= HOW TO COMPLETE THIS TASK =
Search the data for the string "PrincipalChanged" and extract every line where it appears.

Data extracted from a collection:

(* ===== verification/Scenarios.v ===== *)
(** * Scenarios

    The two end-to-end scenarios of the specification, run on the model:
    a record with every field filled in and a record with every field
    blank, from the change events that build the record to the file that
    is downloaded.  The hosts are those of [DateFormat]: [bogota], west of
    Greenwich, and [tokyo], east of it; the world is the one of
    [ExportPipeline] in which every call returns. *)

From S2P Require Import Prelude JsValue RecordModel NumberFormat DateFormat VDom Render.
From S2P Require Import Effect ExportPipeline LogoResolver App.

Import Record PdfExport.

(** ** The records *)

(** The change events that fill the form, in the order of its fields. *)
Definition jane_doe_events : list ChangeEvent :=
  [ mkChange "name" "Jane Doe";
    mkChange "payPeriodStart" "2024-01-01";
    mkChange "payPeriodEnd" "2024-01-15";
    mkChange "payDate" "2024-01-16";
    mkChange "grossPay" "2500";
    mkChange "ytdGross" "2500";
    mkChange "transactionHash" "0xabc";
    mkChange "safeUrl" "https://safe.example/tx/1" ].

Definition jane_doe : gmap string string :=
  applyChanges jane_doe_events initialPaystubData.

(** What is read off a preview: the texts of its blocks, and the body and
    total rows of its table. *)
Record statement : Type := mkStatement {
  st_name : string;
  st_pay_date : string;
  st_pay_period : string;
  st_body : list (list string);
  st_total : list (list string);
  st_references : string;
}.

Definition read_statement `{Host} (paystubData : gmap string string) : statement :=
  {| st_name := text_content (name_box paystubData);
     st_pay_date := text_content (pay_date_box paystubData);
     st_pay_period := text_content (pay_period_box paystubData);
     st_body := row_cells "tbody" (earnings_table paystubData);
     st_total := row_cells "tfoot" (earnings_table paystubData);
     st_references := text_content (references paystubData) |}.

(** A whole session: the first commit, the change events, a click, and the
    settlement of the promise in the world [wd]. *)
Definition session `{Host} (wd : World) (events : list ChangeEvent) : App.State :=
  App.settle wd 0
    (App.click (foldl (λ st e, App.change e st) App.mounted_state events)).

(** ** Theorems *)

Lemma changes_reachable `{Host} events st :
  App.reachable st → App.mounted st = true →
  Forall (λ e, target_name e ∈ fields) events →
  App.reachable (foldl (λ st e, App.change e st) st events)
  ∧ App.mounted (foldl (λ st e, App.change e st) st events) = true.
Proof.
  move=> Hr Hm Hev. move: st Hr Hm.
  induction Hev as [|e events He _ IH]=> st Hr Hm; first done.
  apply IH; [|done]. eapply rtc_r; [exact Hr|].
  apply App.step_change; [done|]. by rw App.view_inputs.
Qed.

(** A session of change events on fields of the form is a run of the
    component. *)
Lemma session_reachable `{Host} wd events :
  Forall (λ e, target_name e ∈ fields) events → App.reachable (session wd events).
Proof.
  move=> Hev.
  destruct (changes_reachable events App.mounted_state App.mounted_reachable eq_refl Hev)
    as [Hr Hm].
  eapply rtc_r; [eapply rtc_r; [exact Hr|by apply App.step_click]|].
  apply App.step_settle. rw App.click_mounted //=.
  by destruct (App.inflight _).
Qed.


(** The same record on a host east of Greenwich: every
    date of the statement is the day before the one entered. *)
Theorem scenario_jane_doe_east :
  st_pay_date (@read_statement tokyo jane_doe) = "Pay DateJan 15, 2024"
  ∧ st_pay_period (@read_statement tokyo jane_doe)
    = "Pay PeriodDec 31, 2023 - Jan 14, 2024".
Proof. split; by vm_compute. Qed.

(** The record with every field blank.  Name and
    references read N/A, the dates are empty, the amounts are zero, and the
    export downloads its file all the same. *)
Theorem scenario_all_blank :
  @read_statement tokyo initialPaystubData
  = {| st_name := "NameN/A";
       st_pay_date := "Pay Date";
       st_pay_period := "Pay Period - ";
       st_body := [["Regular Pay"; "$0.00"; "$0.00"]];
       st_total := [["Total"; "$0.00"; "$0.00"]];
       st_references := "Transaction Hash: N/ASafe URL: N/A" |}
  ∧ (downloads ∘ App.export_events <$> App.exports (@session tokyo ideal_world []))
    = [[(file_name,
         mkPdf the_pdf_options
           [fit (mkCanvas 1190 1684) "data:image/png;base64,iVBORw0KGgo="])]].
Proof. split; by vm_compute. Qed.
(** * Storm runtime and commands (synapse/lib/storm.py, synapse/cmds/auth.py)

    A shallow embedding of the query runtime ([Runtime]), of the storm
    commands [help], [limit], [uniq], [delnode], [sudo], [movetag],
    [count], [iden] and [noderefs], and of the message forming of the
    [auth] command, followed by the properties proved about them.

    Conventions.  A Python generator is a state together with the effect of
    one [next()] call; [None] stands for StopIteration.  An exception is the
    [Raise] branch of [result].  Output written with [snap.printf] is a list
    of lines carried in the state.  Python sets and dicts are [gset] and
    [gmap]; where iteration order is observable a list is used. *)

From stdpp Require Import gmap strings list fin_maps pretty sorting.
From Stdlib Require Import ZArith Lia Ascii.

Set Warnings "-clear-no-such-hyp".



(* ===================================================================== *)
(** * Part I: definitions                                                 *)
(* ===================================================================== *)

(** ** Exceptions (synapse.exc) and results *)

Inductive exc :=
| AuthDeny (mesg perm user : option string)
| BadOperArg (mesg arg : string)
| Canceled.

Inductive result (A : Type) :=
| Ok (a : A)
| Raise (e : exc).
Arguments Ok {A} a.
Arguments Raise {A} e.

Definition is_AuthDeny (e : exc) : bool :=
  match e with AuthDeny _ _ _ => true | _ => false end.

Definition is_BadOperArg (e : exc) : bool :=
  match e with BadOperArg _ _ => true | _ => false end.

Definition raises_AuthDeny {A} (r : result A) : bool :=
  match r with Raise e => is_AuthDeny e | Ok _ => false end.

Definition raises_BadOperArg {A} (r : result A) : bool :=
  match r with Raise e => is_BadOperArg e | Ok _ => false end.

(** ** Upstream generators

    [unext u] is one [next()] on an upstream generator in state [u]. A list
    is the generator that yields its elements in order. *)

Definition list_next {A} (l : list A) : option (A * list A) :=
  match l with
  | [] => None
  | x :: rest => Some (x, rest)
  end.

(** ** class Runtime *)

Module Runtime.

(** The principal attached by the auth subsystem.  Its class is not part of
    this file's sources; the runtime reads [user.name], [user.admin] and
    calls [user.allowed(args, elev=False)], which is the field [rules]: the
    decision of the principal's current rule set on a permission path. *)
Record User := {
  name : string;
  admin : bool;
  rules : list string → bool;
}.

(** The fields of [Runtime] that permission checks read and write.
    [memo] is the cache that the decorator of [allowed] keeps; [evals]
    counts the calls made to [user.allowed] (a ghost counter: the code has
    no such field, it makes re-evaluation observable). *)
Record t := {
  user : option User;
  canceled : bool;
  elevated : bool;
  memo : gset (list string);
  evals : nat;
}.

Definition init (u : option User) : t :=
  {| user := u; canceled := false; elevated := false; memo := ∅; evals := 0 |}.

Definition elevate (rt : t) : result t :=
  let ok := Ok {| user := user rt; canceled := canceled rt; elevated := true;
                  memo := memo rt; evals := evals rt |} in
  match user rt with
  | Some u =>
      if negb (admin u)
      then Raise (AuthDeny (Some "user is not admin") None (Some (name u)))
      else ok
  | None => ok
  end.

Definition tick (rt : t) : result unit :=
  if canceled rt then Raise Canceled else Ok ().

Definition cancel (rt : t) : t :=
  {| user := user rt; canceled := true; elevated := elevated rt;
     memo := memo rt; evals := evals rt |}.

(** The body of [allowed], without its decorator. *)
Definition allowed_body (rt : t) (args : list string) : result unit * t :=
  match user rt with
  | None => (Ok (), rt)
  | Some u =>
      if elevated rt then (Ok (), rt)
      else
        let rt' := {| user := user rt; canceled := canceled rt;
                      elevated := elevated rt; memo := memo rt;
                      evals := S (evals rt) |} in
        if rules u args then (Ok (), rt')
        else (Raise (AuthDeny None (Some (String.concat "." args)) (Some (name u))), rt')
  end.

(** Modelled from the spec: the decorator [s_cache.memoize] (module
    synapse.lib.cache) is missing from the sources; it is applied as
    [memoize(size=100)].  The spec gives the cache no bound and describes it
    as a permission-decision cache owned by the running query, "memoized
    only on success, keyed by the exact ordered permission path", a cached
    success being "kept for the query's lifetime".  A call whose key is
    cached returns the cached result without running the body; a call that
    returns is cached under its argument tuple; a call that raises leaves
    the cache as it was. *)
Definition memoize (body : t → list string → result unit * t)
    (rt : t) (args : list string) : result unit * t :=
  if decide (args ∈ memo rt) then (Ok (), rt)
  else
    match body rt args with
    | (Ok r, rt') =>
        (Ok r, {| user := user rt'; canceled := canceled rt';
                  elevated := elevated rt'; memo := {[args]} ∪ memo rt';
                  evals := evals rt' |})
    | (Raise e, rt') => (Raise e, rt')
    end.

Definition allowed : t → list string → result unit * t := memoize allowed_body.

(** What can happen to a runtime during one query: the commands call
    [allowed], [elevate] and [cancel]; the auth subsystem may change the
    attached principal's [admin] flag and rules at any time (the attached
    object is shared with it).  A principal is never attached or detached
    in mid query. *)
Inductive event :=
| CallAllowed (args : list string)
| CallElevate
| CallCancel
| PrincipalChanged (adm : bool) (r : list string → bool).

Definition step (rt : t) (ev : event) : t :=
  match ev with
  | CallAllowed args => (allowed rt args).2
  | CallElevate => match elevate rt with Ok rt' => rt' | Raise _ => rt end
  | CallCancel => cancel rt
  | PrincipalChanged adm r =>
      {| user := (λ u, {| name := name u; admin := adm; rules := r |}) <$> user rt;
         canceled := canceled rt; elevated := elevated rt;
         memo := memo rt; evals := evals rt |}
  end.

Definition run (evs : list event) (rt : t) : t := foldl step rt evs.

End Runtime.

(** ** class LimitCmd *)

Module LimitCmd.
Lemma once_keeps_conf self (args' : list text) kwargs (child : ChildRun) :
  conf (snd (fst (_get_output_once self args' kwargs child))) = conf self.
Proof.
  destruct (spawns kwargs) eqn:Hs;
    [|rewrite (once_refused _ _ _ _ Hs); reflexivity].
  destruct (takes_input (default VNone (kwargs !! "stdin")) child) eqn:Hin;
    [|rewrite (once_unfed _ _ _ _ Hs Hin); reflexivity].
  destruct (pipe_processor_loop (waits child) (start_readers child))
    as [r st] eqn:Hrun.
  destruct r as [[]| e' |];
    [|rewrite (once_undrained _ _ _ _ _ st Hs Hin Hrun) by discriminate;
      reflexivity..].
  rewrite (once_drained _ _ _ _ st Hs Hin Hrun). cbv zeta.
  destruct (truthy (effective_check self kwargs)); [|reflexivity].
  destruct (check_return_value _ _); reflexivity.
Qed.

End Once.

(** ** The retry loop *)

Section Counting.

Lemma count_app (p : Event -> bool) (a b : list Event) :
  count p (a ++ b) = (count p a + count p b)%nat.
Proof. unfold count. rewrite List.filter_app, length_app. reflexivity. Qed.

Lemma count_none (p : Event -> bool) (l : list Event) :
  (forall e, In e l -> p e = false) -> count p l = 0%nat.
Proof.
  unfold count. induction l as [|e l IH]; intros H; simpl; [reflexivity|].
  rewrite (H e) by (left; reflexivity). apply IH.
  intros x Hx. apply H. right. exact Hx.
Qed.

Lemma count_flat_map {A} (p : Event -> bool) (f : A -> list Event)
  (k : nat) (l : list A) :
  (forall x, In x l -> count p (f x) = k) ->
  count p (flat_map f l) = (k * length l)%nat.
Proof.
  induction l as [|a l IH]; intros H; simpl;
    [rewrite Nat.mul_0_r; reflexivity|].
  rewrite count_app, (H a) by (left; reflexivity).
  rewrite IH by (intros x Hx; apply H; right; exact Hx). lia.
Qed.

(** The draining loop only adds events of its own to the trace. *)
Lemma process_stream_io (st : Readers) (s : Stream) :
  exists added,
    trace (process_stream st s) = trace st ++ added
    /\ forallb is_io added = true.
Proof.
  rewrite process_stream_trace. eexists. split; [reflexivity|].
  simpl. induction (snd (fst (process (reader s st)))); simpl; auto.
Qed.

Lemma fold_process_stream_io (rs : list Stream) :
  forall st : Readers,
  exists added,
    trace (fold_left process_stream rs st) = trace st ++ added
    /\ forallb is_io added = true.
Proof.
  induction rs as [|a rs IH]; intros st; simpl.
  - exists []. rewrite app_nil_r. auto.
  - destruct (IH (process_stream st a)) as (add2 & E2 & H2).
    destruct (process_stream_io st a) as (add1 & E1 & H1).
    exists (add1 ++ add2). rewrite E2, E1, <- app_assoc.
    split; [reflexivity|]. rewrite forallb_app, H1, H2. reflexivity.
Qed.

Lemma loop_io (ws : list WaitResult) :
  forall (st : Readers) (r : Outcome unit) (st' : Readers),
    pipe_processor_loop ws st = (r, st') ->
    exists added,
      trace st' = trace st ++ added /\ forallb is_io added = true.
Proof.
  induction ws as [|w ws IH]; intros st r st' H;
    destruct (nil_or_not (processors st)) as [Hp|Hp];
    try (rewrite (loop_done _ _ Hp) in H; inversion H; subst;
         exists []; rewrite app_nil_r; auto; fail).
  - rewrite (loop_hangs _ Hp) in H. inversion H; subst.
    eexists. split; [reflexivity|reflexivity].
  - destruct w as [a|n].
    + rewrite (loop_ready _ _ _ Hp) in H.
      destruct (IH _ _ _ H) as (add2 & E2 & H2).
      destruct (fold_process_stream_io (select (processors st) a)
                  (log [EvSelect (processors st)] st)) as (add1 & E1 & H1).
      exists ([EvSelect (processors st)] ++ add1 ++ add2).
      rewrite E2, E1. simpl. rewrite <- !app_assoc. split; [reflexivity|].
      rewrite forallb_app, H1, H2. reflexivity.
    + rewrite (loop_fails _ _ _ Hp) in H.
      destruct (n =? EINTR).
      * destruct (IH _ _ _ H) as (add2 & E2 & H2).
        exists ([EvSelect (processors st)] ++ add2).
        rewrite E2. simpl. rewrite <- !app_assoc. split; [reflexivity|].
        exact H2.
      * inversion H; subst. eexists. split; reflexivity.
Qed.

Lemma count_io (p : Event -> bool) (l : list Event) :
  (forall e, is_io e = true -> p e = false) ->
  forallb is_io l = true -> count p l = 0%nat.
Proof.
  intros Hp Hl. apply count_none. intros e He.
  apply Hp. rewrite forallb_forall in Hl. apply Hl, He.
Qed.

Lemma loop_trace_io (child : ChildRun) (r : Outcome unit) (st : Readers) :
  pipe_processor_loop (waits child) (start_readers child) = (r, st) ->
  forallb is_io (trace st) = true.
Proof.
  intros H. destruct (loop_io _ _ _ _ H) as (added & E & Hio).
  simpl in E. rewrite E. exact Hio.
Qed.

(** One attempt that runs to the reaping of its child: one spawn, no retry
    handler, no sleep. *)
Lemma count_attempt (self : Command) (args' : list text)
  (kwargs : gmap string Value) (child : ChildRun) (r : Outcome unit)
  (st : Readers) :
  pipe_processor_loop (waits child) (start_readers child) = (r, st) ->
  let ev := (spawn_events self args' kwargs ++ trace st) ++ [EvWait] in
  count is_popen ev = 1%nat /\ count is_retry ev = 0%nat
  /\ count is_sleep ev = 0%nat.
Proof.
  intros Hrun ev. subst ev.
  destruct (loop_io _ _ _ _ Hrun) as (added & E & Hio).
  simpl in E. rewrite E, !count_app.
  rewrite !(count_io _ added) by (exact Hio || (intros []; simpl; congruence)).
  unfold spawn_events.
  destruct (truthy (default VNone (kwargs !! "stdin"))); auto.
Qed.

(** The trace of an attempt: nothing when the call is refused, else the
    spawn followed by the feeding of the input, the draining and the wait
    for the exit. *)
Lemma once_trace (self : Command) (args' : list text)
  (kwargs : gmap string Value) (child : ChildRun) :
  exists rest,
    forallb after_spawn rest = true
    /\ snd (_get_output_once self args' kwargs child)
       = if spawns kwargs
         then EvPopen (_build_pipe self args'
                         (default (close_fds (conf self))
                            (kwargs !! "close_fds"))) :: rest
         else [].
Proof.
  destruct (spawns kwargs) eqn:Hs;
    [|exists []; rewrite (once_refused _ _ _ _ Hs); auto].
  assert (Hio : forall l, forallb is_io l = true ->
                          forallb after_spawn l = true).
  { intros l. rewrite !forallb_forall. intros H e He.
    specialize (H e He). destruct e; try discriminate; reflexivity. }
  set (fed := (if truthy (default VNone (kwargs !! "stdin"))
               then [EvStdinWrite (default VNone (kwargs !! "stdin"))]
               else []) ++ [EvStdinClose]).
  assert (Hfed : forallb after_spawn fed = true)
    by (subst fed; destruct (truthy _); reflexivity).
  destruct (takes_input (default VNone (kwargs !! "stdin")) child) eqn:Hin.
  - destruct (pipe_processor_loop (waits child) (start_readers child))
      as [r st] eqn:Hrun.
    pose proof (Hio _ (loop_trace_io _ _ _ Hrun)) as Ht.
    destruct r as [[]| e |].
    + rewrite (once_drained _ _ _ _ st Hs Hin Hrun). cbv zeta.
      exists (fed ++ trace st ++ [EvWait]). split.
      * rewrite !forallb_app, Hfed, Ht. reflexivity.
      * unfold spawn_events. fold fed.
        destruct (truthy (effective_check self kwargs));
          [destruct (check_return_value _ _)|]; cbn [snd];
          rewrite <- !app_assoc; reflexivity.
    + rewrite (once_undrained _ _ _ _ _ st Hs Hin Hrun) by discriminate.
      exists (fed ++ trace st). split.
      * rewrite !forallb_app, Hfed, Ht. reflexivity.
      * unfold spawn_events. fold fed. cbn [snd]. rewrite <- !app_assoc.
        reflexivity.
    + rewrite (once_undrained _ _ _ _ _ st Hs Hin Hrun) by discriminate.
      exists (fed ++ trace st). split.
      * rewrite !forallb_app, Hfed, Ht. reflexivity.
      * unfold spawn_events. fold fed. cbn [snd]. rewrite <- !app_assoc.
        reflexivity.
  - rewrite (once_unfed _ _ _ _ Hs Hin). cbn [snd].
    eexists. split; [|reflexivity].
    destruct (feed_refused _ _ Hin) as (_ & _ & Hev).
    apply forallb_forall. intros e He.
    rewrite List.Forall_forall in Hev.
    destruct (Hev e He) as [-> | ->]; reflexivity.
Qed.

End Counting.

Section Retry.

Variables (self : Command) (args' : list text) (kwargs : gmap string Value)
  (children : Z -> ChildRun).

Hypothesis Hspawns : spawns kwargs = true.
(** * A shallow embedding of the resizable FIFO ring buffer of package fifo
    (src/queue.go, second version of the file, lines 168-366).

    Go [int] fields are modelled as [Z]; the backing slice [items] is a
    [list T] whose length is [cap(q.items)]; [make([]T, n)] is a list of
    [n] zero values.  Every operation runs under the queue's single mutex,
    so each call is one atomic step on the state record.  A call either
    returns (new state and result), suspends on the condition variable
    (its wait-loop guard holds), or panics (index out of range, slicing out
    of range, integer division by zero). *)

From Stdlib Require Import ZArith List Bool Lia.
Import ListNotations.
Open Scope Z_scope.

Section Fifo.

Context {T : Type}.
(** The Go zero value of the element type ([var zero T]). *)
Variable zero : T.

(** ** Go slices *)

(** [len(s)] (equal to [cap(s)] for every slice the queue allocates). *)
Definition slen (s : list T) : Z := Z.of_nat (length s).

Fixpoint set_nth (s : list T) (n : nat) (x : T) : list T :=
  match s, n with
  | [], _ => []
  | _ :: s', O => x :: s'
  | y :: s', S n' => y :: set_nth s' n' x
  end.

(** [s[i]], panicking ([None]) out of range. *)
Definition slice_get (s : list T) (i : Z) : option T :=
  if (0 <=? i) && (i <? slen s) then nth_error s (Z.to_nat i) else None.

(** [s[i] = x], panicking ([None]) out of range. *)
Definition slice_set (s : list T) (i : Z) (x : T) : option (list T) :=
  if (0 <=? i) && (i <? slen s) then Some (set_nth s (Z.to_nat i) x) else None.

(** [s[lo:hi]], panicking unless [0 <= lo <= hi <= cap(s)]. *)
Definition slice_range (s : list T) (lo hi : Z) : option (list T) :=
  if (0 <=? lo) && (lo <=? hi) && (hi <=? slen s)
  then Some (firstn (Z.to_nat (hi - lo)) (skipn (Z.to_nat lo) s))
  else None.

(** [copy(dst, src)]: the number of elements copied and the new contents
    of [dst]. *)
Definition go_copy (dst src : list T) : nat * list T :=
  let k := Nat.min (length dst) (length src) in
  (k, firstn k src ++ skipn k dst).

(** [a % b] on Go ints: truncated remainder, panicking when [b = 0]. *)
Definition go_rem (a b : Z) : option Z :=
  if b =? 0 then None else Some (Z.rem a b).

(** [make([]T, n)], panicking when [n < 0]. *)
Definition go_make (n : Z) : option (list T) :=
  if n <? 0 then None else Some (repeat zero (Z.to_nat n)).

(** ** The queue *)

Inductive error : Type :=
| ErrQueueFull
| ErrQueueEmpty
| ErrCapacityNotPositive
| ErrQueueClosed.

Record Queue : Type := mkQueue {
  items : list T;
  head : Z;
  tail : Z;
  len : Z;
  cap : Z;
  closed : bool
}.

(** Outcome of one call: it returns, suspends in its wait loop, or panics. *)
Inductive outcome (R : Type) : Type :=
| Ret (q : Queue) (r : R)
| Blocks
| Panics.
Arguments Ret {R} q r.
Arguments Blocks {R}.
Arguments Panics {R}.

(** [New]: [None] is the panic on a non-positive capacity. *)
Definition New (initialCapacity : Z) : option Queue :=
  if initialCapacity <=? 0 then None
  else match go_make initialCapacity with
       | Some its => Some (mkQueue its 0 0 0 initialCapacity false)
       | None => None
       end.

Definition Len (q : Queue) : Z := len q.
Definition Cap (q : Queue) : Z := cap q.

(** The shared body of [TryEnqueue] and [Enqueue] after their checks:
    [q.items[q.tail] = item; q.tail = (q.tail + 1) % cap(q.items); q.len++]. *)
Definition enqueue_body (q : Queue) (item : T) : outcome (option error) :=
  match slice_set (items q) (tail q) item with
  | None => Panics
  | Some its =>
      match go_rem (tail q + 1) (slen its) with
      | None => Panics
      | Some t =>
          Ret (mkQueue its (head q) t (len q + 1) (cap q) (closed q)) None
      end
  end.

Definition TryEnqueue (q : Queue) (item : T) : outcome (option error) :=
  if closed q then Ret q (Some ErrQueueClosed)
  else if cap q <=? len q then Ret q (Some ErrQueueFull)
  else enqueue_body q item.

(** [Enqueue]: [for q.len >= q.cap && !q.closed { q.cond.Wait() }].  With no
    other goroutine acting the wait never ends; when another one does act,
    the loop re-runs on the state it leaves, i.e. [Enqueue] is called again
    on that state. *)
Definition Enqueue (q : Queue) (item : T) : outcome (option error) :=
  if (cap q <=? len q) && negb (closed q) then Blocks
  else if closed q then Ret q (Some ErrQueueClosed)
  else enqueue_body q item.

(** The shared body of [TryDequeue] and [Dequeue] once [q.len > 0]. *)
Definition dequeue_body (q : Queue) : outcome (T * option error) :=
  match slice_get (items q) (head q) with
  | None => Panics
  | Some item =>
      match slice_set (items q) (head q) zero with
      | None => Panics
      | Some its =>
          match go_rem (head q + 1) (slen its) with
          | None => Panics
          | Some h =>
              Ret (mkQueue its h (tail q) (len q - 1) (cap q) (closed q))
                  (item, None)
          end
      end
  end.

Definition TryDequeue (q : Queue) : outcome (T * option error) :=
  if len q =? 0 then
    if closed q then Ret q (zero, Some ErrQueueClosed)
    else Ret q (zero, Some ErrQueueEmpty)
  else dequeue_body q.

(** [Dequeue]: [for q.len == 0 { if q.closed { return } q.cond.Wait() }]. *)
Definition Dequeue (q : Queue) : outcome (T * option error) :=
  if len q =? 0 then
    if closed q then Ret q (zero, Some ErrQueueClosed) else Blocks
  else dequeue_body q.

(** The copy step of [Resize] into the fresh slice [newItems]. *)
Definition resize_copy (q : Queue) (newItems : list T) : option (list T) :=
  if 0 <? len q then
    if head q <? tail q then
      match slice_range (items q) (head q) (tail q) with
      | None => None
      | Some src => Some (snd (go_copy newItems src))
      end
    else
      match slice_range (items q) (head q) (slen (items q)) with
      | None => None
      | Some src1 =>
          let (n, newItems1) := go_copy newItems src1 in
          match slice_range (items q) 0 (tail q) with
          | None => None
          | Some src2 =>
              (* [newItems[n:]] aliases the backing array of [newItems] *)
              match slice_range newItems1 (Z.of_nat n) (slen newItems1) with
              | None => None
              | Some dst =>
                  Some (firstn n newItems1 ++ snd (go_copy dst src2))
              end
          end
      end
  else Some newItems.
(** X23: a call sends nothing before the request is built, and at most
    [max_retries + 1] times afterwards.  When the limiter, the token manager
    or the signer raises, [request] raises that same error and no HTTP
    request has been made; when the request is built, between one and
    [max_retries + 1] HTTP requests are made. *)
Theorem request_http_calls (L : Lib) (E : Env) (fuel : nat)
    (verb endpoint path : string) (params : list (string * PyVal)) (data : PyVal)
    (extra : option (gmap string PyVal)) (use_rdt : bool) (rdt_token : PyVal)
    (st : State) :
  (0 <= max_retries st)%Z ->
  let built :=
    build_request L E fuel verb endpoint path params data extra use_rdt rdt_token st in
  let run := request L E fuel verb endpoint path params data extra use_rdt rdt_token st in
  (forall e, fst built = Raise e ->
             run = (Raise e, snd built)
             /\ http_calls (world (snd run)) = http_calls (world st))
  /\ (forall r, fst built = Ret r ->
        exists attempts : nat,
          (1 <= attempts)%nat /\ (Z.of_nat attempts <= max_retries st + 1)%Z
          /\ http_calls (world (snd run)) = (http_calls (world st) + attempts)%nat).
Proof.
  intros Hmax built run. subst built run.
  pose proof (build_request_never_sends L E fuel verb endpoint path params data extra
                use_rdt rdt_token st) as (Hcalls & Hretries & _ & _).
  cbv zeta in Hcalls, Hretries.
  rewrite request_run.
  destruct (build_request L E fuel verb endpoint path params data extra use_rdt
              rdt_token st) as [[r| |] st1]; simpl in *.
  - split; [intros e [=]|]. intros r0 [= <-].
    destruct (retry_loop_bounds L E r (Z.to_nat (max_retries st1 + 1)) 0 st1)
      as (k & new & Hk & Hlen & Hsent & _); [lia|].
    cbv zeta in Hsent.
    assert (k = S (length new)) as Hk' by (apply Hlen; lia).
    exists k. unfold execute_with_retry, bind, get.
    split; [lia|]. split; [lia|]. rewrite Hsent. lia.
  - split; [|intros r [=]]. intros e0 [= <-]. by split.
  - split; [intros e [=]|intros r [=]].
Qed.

= ANSWER SPACE =
| PrincipalChanged (adm : bool) (r : list string → bool).
  | PrincipalChanged adm r =>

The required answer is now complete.